When I was learning about Bitcoin, I heard "It costs you nothing to store your bitcoin (as opposed to, say, gold). You get security for free." and thought it sounded wonderful, but too good to be true. There is no free lunch and all that...
I understand a lack of inflation is aligned with Austrian economics, but the Austrians didn't know a monetary system whose security was tied to inflation. So it's a new concept to wrap one's head around.

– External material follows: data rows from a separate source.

Definition start_tcp (h : Host) (c : Components) (p : Process) : run (Components * Process) :=
  match tcpServer c with
  | None => Done (c, p)
  | Some (port, s) =>
      let '(sock, b, l) := h_tcp h in
      let with_server s' := (mkComponents (dispatcher c) (engine c) (Some (port, s')) (udpServer c),
                             set_fds (TcpLifecycle.fds s') p) in
      and_then (run_map with_server (TcpLifecycle.start sock b l (Threads.t_tcp (h_threads h)) (tcp_in (fds p) s)))
        (fun '(c, p) => Done (c, report ("TCP server started on port " +:+ pretty port) p))
  end.

Definition start_udp (h : Host) (c : Components) (p : Process) : run (Components * Process) :=
  match udpServer c with
  | None => Done (c, p)
  | Some (port, size, s) =>
      let '(sock, b) := h_udp h in
      let with_server s' := (mkComponents (dispatcher c) (engine c) (tcpServer c) (Some (port, size, s')),
                             set_fds (UdpLifecycle.fds s') p) in
      and_then (run_map with_server (UdpLifecycle.start sock b (Threads.t_udp (h_threads h)) (udp_in (fds p) s)))
        (fun '(c, p) => Done (c, report ("UDP server started on port " +:+ pretty port) p))
  end.

(** The dispatcher and the manager. *)
Definition start_threads (h : Host) (p : Process) : run Process :=
  and_then (run_map (fun th => set_threads th (sys p) p) (Threads.dispatcher_start (h_threads h) (threads p))) (fun p =>
  run_map (fun '(th, s) => set_threads th s p) (Threads.manager_start L (h_tid h) (h_threads h) (threads p) (sys p))).

Definition startComponents (h : Host) (c : Components) (p : Process) : run (Components * Process) :=
  and_then (run_map (pair c) (start_threads h p)) (fun '(c, p) =>
  and_then (start_tcp h c p) (fun '(c, p) => start_udp h c p)).

(** The reverse order: UDP, TCP, the processors, the dispatcher. *)
Definition stopComponents (c : Components) (p : Process) : Components * Process :=
  let '(udp, p) := match udpServer c with
                   | Some (port, size, s) => let s := UdpLifecycle.stop (udp_in (fds p) s) in
                                             (Some (port, size, s), set_fds (UdpLifecycle.fds s) p)
                   | None => (None, p)
                   end in
  let '(tcp, p) := match tcpServer c with
                   | Some (port, s) => let s := TcpLifecycle.stop (tcp_in (fds p) s) in
                                       (Some (port, s), set_fds (TcpLifecycle.fds s) p)
                   | None => (None, p)
                   end in
  let p := set_threads (Threads.manager_stop (threads p)) (sys p) p in
  let p := set_threads (Threads.dispatcher_stop (threads p)) (sys p) p in
  (mkComponents (dispatcher c) (engine c) tcp udp, p).

(** The pool's shutdown and the observers' removal at the end of [main]. *)
Definition shut_globals (p : Process) : Process :=
  mkProcess (fds p) (sys p) (threads p) (handlers p) (Output.clearAllObservers (observers p).2) (pool_inits p) true
    (reported p).

(** The destructors, in the reverse order of the members: the servers, the manager and the dispatcher
    stop again, the storage engine closes its files - [rest] and [rest_dlq] as in
    [StorageEngine.close_file]. *)
Definition destroy_components (rest rest_dlq : list byte) (c : Components) (p : Process)
    : option StorageEngine.Storage * Process :=
  let '(c, p) := stopComponents c p in (StorageEngine.destroy rest rest_dlq <$> storage_ (engine c), p).

(** The part of [main] before its loop; an exception leaves what was done before it.  A thread that cannot be
    created is one, and the destructors of the components run before it is caught. *)
Definition boot (args : list string) (h : Host) (p : Process) : run (outcome Components * Process) :=
  match loadConfiguration args h with
  | Ret config =>
      let p := register_all p in
      match initializeComponents config h p with
      | Ret c => match startComponents h c p with
                 | Done (c, p) => Done (Ret c, p)
                 | Raised what (c, p) => Done (Throw what, (destroy_components [] [] c p).2)
                 | Terminated => Terminated
                 end
      | Throw what => Done (Throw what, p)
      | UB => Done (UB, p)
      end
  | Throw what => Done (Throw what, p)
  | UB => Done (UB, p)
  end.

Inductive exit_code := EXIT_SUCCESS | EXIT_FAILURE.

(** [main]; [service] is what happens until a signal arrives.  None: undefined behaviour. *)
Definition main (args : list string) (h : Host) (service : Components * Process -> Components * Process) (p : Process)
    : run (option exit_code * Process) :=
  match boot args h p with
  | Terminated => Terminated
  | Raised _ (_, p) => Done (Some EXIT_FAILURE, p)
  | Done (UB, p) => Done (None, p)
  | Done (Throw _, p) => Done (Some EXIT_FAILURE, p)
  | Done (Ret c, p) =>
      let '(c, p) := service (c, p) in
      let '(c, p) := stopComponents c p in
      let '(_, p) := destroy_components [] [] c (shut_globals p) in
      Done (Some EXIT_SUCCESS, p)
  end.

(** ** What is built *)

(** Before [main]: no thread but its own, nothing registered. *)
Definition launched (p : Process) : Prop :=
  threads p = Threads.none /\ handlers p = [] /\ observers p = (false, Output.new_stream).
(** After any sequence of [esccore_init] and [esccore_shutdown], successful or failed, the
    observability calls of the same thread return: a status code where the engine is not up or the
    argument is null, and otherwise the figures, of which the pressure level is at most 2 and the
    queue depth counts the transactional queue twice and the realtime queue not at all. *)
Theorem observability_after_lifecycle cs g has_out r :
  calls cs idle = Ret g ->
  exists st m r', esccore_metrics has_out g r = Ret (st, m, r') /\
    (st = ESC_OK <-> g_initialised g = true /\ has_out = true) /\
    (exists h, esccore_health has_out g = Ret (st, h)) /\
    forall x e, m = Some x -> g_engine g = Some e ->
      0 <= m_backpressure x <= 2 /\
      m_queue_depth x = wrap 64 (2 * zlen (EventBus.dq (EventBus.TransactionalBus_ (EventBus.bus (e_bus e))))
                                 + zlen (EventBus.dq (EventBus.BatchBus_ (EventBus.bus (e_bus e))))).
Proof.
  intros Hc. apply calls_coherent in Hc; [|by split; [|intros [? ?]]]. unfold coherent in Hc.
  unfold esccore_metrics, esccore_health, guard.
  destruct (g_initialised g) eqn:Ei; cbn [negb]; [|by eexists _, None, r; split_and!; [..|by eexists|]; try done; naive_solver].
  destruct has_out; cbn [negb]; [|by eexists _, None, r; split_and!; [..|by eexists|]; try done; naive_solver].
  destruct (g_engine g) as [e|] eqn:Ee; [|exfalso; by destruct (proj1 Hc eq_refl)].
  unfold read_metrics. destruct (MetricRegistry.getSnapshots r) as [snaps r'] eqn:Es. cbn [mbind outcome_bind].
  eexists _, _, r'. split; [done|]. split; [done|]. split; [by eexists|].
  intros x e' [= <-] [= <-]. cbn [m_backpressure m_queue_depth]. split.
  - destruct (EventBus.getRealtimePressure (e_bus e)); cbn; lia.
  - unfold EventBus.size, EventBus.getQueue, add64. rewrite wrap_add_l. f_equal. lia.
Qed.

End Esccore.

Module BridgeRun.
Import Esccore.

Definition boot (udp : outcome unit) : Boot :=
  mkBoot (ConfigLoader.loadConfig "c.yaml" true (Ret (sample_doc 9000)))
    (EventBus.initial BusRun.heap1 BusRun.registry0)
    (StorageEngine.open_storage "events.bin" "" (Some [])) (Ret tt) (Ret tt) (Ret tt) udp.

Definition up : Globals :=
  match esccore_init (boot (Ret tt)) idle with Ret (_, g) => g | _ => idle end.
(** Everything a program can have done with the library. *)
Inductive history (p0 : Process) : Library -> Prop :=
| history_loaded : history p0 (loaded p0)
| history_init path h s st s' :
    history p0 s -> kernel_answers path h s -> esccore_init path h s = Done (st, s') -> history p0 s'
| history_serve s c c' p' :
    history p0 s -> g_engine s = Some c -> rtc serves (c, process s) (c', p') ->
    history p0 (mkLibrary (g_initialised s) (Some c') (leaked s) (closed_logs s) p')
| history_subscribe s o : history p0 s -> history p0 (subscribe o s)
| history_shutdown s rest rest_dlq : history p0 s -> history p0 (esccore_shutdown rest rest_dlq s).2.

(** ** What a history keeps *)

Definition log_closed (o : option StorageEngine.Storage) : Prop :=
  match o with
  | Some st => StorageEngine.is_open (StorageEngine.storageFile st) = false /\
               StorageEngine.is_open (StorageEngine.dlqFile st) = false
  | None => True
  end.

(** The registrations of a process: none yet, or the default ones; a clear of the observers leaves the stream as new. *)
Definition registrations (p : Process) : Prop :=
  (handlers p = [] \/ handlers p = Handlers.registerDefaultHandlers []) /\ Output.enabled_ (observers p).2 = true.

Record inv (p0 : Process) (s : Library) : Prop := {
  v_engine : g_initialised s = true <-> is_Some (g_engine s);
  v_process : match g_engine s with
              | Some c => accounted (fds p0) (c, process s)
              | None => fds (process s) = fds p0 /\ threads (process s) = Threads.none
              end;
  v_registered : registrations (process s);
  v_closed : Forall log_closed (closed_logs s)
}.

Lemma register_again p : registrations p ->
  handlers (register_all p) = Handlers.registerDefaultHandlers [] /\
  observers (register_all p) = Output.registerDefaultObservers false Output.new_stream.
Proof.
  intros [Hh Ho]. unfold register_all. cbn [Output.clearAllObservers handlers observers]. unfold Output.clear. rewrite Ho.
  split; [|done]. by destruct Hh as [-> | ->].
Qed.

Lemma close_file_closed rest f : StorageEngine.is_open (StorageEngine.close_file rest f) = false.
Proof. unfold StorageEngine.close_file. by destruct (StorageEngine.is_open f) eqn:E. Qed.

Lemma destroyed_closed rest rest_dlq c p : log_closed (destroy_components rest rest_dlq c p).1.
Proof.
  unfold destroy_components. destruct (stopComponents c p) as [c' p']. cbn [fst].
  destruct (storage_ (engine c')) as [st|]; [|done]. split; apply close_file_closed.
Qed.

(** Stopping and destroying leave the registrations alone. *)
Lemma stop_registered c p : handlers (stopComponents c p).2 = handlers p /\ observers (stopComponents c p).2 = observers p.
Proof. unfold stopComponents. by destruct (udpServer c) as [[[? ?] ?]|], (tcpServer c) as [[? ?]|]. Qed.

Lemma destroy_registered rest rest_dlq c p :
  handlers (destroy_components rest rest_dlq c p).2 = handlers p /\
  observers (destroy_components rest rest_dlq c p).2 = observers p.
Proof. pose proof (stop_registered c p) as Hs. unfold destroy_components. by destruct (stopComponents c p). Qed.

Lemma serves_registered cp cp' : rtc serves cp cp' -> handlers cp'.2 = handlers cp.2 /\ observers cp'.2 = observers cp.2.
Proof. induction 1 as [|x y z [] _ IH]; done. Qed.

(** A start, whether it returns or throws, leaves them alone too, and the bus. *)
Lemma start_registered (h : Host (Node := Node)) c p c' p' : state_of (startComponents L h c p) = Some (c', p') ->
  handlers p' = handlers p /\ observers p' = observers p /\ pool_inits p' = pool_inits p /\ engine c' = engine c.
Proof.
  unfold startComponents. pose proof (start_threads_changes L h p) as Ht.
  destruct (start_threads L h p) as [p1|what p1|]; cbn [run_map and_then state_of] in *; [| |done];
    destruct (Ht p1 eq_refl) as (_ & Hh1 & Ho1 & Hp1); [|by intros [= <- <-]].
  pose proof (start_tcp_changes h c p1) as Htcp.
  destruct (start_tcp h c p1) as [[c2 p2]|what [c2 p2]|]; [| |done]; destruct (Htcp c2 p2 eq_refl) as [_ He _ Hh Ho Hp _ _].
  - intros [_ He3 _ Hh3 Ho3 Hp3 _ _]%start_udp_changes. by split_and!; etrans; eauto; etrans.
  - intros [= <- <-]. by split_and!; etrans.
Qed.

Lemma down_engine (b : bool) (o : option Components) : (b = true <-> is_Some o) -> b = false -> o = None.
Proof. intros He Hg. apply eq_None_not_Some. intros Hs. apply He in Hs. congruence. Qed.

Lemma init_inv p0 path h s st s' :
  inv p0 s -> kernel_answers path h s -> esccore_init path h s = Done (st, s') -> inv p0 s'.
Proof.
  intros Hi Hk. unfold esccore_init. destruct (g_initialised s) eqn:Eg; [by intros [= <- <-]|].
  destruct (config_of path h) as [config| |] eqn:Ec; [|by intros [= <- <-]..].
  destruct Hi as [He Hp Hr Hc]. assert (Hd : g_engine s = None) by (by eapply down_engine).
  rewrite Hd in Hp. destruct Hp as [Hf Hth].
  destruct (initializeComponents config h (register_all (process s))) as [c| |] eqn:Ei.
  - specialize (Hk config c Ec Ei) as [Hk Hall].
    destruct (proj2 (start_created L config h (register_all (process s)) c Hth Ei) Hall) as (c' & p' & Es). rewrite Es.
    intros [= <- <-]. pose proof (initialize_not_started _ _ _ _ Ei) as Hn.
    pose proof (start_accounted L h c (register_all (process s)) c' p' Hn Hk ltac:(by rewrite Es)) as Ha.
    destruct (start_registered h c (register_all (process s)) c' p') as (Hh & Ho & _); [by rewrite Es|].
    destruct (register_again _ Hr) as [Hh' Ho'].
    split; cbn [g_initialised g_engine process closed_logs]; [by split| | |done].
    + rewrite <- Hf. exact Ha.
    + split; [right; congruence|]. by rewrite Ho, Ho'.
  - intros [= <- <-]. split; cbn [g_initialised g_engine process closed_logs]; try done.
    + rewrite Hd. split; [done|by intros [? ?]].
    + by rewrite Hd.
  - intros [= <- <-]. split; try done. by rewrite Hd.
Qed.

Lemma shutdown_inv p0 s rest rest_dlq : inv p0 s -> inv p0 (esccore_shutdown rest rest_dlq s).2.
Proof.
  intros Hi. unfold esccore_shutdown. destruct (g_initialised s) eqn:Eg; [|done]. cbn [negb].
  destruct Hi as [He Hp Hr Hc]. destruct (proj1 He Eg) as [c Ec]. rewrite Ec in *.
  pose proof (stopped_accounted _ _ _ Hp) as Ha. pose proof (stop_registered c (process s)) as [Hh Ho].
  destruct (stopComponents c (process s)) as [c1 p1]. apply shut_globals_accounted in Ha.
  pose proof (destroy_accounted _ rest rest_dlq _ _ Ha) as Hd. pose proof (destroyed_closed rest rest_dlq c1 (shut_globals p1)) as Hcl.
  pose proof (destroy_registered rest rest_dlq c1 (shut_globals p1)) as [Hh2 Ho2].
  destruct (destroy_components _ _ _ _) as [log p2]. cbn [fst snd] in *.
  split; cbn [g_initialised g_engine process closed_logs].
  - split; [done|]. by intros [? ?].
  - exact Hd.
  - destruct Hr as [Hr1 Hr2]. split; [rewrite Hh2; cbn; by rewrite Hh|]. rewrite Ho2. cbn. by rewrite Ho.
  - apply Forall_app. by split; [|constructor].
Qed.

Lemma history_inv p0 s : launched p0 -> history p0 s -> inv p0 s.
Proof.
  intros (Hth & Hh & Ho). induction 1 as [|path h s st s' _ IH Hk Hs|s c c' p' _ IH Hc Hs|s o _ IH|s rest rest_dlq _ IH].
  - split; cbn; [by split; [|intros [? ?]]|done| |constructor]. split; [by left|by rewrite Ho].
  - by eapply init_inv.
  - destruct IH as [He Hp Hr Hcl]. rewrite Hc in *. split; cbn [g_initialised g_engine process closed_logs]; [|by eapply served_accounted| |done].
    + rewrite He. by split; intros _; eexists.
    + destruct (serves_registered _ _ Hs) as [H1 H2]. cbn in H1, H2. unfold registrations. by rewrite H1, H2.
  - destruct IH as [He Hp [Hr1 Hr2] Hcl]. split; cbn [g_initialised g_engine process closed_logs subscribe]; try done.
    destruct (g_engine s); [by destruct Hp|done].
  - by apply shutdown_inv.
Qed.

(** ** A later start is a first start *)

(** Two processes a start cannot tell apart, but for the binding of the calling thread. *)
Record alike (p q : Process) : Prop := {
  a_fds : fds p = fds q;
  a_threads : threads p = threads q;
  a_handlers : handlers p = handlers q;
  a_observers : observers p = observers q;
  a_pool : pool_shutdown p = pool_shutdown q
}.

Lemma initialize_alike config (h : Host (Node := Node)) p q : alike p q -> initializeComponents config h p = initializeComponents config h q.
Proof. intros [Hf _ _ Ho _]. unfold initializeComponents. by rewrite Hf, Ho. Qed.

Lemma initialize_log config (h : Host (Node := Node)) p :
  match h_log h (ConfigLoader.storage_path (ConfigLoader.storage config)) with
  | Some _ => exists c, initializeComponents config h p = Ret c
  | None => initializeComponents config h p = Throw "Failed to open storage file"
  end.
Proof. unfold initializeComponents, StorageEngine.open_storage. destruct (h_log h _); [by eexists|done]. Qed.

(** Two results of a start. *)
Definition alike_runs (r1 r2 : run (Components * Process)) : Prop :=
  match r1, r2 with
  | Done (c1, p1), Done (c2, p2) => c1 = c2 /\ alike p1 p2
  | Raised w1 (c1, p1), Raised w2 (c2, p2) => w1 = w2 /\ c1 = c2 /\ alike p1 p2
  | Terminated, Terminated => True
  | _, _ => False
  end.

Lemma alike_and_then r1 r2 k1 k2 : alike_runs r1 r2 ->
  (forall c p q, alike p q -> alike_runs (k1 (c, p)) (k2 (c, q))) -> alike_runs (and_then r1 k1) (and_then r2 k2).
Proof. destruct r1 as [[]|? []|], r2 as [[]|? []|]; cbn; try done. intros [-> Ha] Hk. by apply Hk. Qed.

Lemma start_tcp_alike (h : Host (Node := Node)) c p q : alike p q -> alike_runs (start_tcp h c p) (start_tcp h c q).
Proof.
  intros [Hf Ht Hh Ho Hp]. unfold start_tcp. destruct (tcpServer c) as [[port s]|]; [|by split].
  destruct (h_tcp h) as [[a b] l]. rewrite Hf. by destruct (TcpLifecycle.start a b l _ _).
Qed.

Lemma start_udp_alike (h : Host (Node := Node)) c p q : alike p q -> alike_runs (start_udp h c p) (start_udp h c q).
Proof.
  intros [Hf Ht Hh Ho Hp]. unfold start_udp. destruct (udpServer c) as [[[port n] s]|]; [|by split].
  destruct (h_udp h) as [a b]. rewrite Hf. by destruct (UdpLifecycle.start a b _ _).
Qed.

Lemma start_threads_alike (h : Host (Node := Node)) c p q : alike p q ->
  alike_runs (run_map (pair c) (start_threads L h p)) (run_map (pair c) (start_threads L h q)).
Proof.
  intros [Hf Ht Hh Ho Hp]. unfold start_threads, Threads.dispatcher_start, Threads.manager_start, assign_thread. rewrite Ht.
  destruct (Threads.t_dispatcher _); [by repeat split|]. destruct (Threads.dispatcher_worker _); [done|].
  cbn -[NUMABinding.bindThread].
  destruct (Threads.t_realtime _); [by repeat split|]. destruct (Threads.realtimeThread_ _); [done|]. cbn -[NUMABinding.bindThread].
  destruct (Threads.t_transactional _); [by repeat split|]. destruct (Threads.transactionalThread_ _); [done|]. cbn -[NUMABinding.bindThread].
  destruct (Threads.t_batch _); [by repeat split|]. by destruct (Threads.batchThread_ _).
Qed.

Lemma start_alike (h : Host (Node := Node)) c p q c1 p1 : alike p q -> startComponents L h c p = Done (c1, p1) ->
  exists q1, startComponents L h c q = Done (c1, q1) /\ alike p1 q1.
Proof.
  intros Ha Hs. assert (Hr : alike_runs (startComponents L h c p) (startComponents L h c q)).
  { apply alike_and_then; [by apply start_threads_alike|]. intros c' p' q' H'.
    apply alike_and_then; [by apply start_tcp_alike|]. intros c2 p2 q2 H2. by apply start_udp_alike. }
  rewrite Hs in Hr. destruct (startComponents L h c q) as [[c2 q1]|? []|]; try done. destruct Hr as [<- Hr]. by exists q1.
Qed.

(** ** The globals of [Bridge.v] *)

Definition abstract_engine (c : Components) : Esccore.Engine :=
  Esccore.mkEngine (bw (engine c)) true (bool_decide (is_Some (tcpServer c))) (bool_decide (is_Some (udpServer c))).

(** [start] was called and did not throw: it returned early, without a socket, or there is a thread. *)
Definition tcp_returned (c : Components) : bool :=
  match tcpServer c with
  | Some (_, s) => TcpLifecycle.isRunning s && (TcpLifecycle.acceptThread s || (TcpLifecycle.server_fd s <? 0))
  | None => false
  end.

Definition abstract_leak (l : Leak) : Esccore.Engine :=
  match l with
  | WithoutStorage bus => Esccore.mkEngine bus false false false
  | WithoutThread c th => Esccore.mkEngine (bw (engine c)) (Threads.dispatcher_worker th) (tcp_returned c) false
  end.
Definition market_data_keys : list string :=
  [ "volume"; "averageVolume"; "beta"; "fiftyTwoWeekLow"; "fiftyTwoWeekHigh";
    "52WeekChange"; "fiftyDayAverage"; "twoHundredDayAverage";
    "recommendationMean"; "recommendationKey"; "numberOfAnalystOpinions" ].

Definition dividend_info_keys : list string :=
  [ "dividendRate"; "dividendYield"; "payoutRatio"; "trailingAnnualDividendRate";
    "exDividendDate" ].

Definition balance_sheet_item_keys : list string :=
  [ "Total Assets"; "Stockholders Equity"; "Working Capital";
    "Cash And Cash Equivalents"; "Total Debt"; "Net PPE" ].

Definition income_stmt_item_keys : list string :=
  [ "Total Revenue"; "Gross Profit"; "Operating Income";
    "Net Income"; "Cost Of Revenue"; "Research And Development" ].

Definition cash_flow_item_keys : list string :=
  [ "Operating Cash Flow"; "Free Cash Flow"; "Capital Expenditure";
    "Cash Dividends Paid" ].

(** The thematic groups of each classification: group name and the
    attribute names it selects. *)
Definition etf_groups : list (string * list string) :=
  [ ("etf_analysis", etf_analysis_keys);
    ("trading_valuation", etf_trading_keys);
    ("price_movement", etf_price_movement_keys);
    ("fund_information", etf_fund_info_keys) ].

Definition equity_info_groups : list (string * list string) :=
  [ ("core_valuation_metrics", core_valuation_keys);
    ("financial_performance", financial_performance_keys);
    ("financial_health", financial_health_keys);
    ("market_data_trading", market_data_keys);
    ("dividend_information", dividend_info_keys) ].

Definition equity_statement_groups : list (string * list string) :=
  [ ("balance_sheet_essentials", balance_sheet_item_keys);
    ("income_statement_key_items", income_stmt_item_keys);
    ("cash_flow_highlights", cash_flow_item_keys) ].

Definition equity_groups : list (string * list string) :=
  equity_info_groups ++ equity_statement_groups.

Definition etf_group_names : list string := map fst etf_groups.

(** The equity record also carries the analyst price targets, passed through
    as the provider gave them. *)
Definition equity_group_names : list string :=
  map fst equity_groups ++ ["analyst_price_targets"].

(** ** The pieces of the function *)

(** [{k: info.get(k) for k in names}] *)
Definition select_attributes (info : pydict) (names : list string) : pyval :=
  VDict (dict_of_items
           (map (fun k => (KStr k, dict_get_or_none (KStr k) info)) names)).

(** [keys = {}; if statement: for key in names: keys[key] = statement.get(key)] *)
Definition select_statement_items (statement : pyval) (names : list string)
  : result pyval :=
  if py_truthy statement then
    match statement with
    | VDict d => Ok (select_attributes d names)
    | other => Raise (attribute_error other "get")
    end
  else Ok (VDict []).

(** [hasattr(ticker, name)]: the attribute is read; an [AttributeError]
    means it is absent, any other exception passes through. *)
Definition hasattr {A : Type} (r : request) (answer : result A) : M bool :=
  match answer with
  | Ok _ => fetch r (Ok true)
  | Raise e =>
      if String.eqb (exn_kind e) "AttributeError" then fetch r (Ok false)
      else fetch r (Raise e)
  end.

(** One guarded statement fetch:
    [try: x = df_to_dict_str_keys(ticker.a) if hasattr(ticker, "a") and
    ticker.a is not None else None  except Exception as e: warning]. *)
Definition fetch_statement (what symbol : string) (r : request)
  (answer : result (option DataFrame)) : M pyval :=
  try_except
    (present <- hasattr r answer ;;
     if (present : bool) then
       value <- fetch r answer ;;
       match value with
       | Some _ => frame <- fetch r answer ;; lift (df_to_dict_str_keys frame)
       | None => ret VNone
       end
     else ret VNone)
    (fun e => log WARNING (MsgCouldNotFetch what symbol e) ;;; ret VNone).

But then, I wonder (and again, I haven't thought about it much, it's just some loose thoughts), if Bitcoin's security relies on there being no single entity large enough to thwart it (likely a superpower nation state, like China or the US) and "large" is relative to the size of the population, and if Bitcoin successfully decentralizes power making nation states and corporations weaker (which it may or may not), then that alone may make a 51% attack increasingly harder, mitigating the effect of the falling block rewards.
It's hard to predict what will happen - we're trying to make sure a system whose behaviour is modelled by exponential functions will work well over timeframes that exceed our lifespan. It's not hard to imagine that even Satoshi may not have gotten it 100% right.
"I haven't thought whether it would be an issue if it works in one direction only (halvings, but no doublings), but it might."
Yes, I'm not brave enough to propose "doublings" yet... ;) frankly speaking - I'm unconfortable enough with undermining Holy Graal 21M I wouldn't do that without my sureness that something must be done sooner or later with this long-term embedded problem. Yes, there is no such thing as a free lunch - I'm a fan of Milton Friedman.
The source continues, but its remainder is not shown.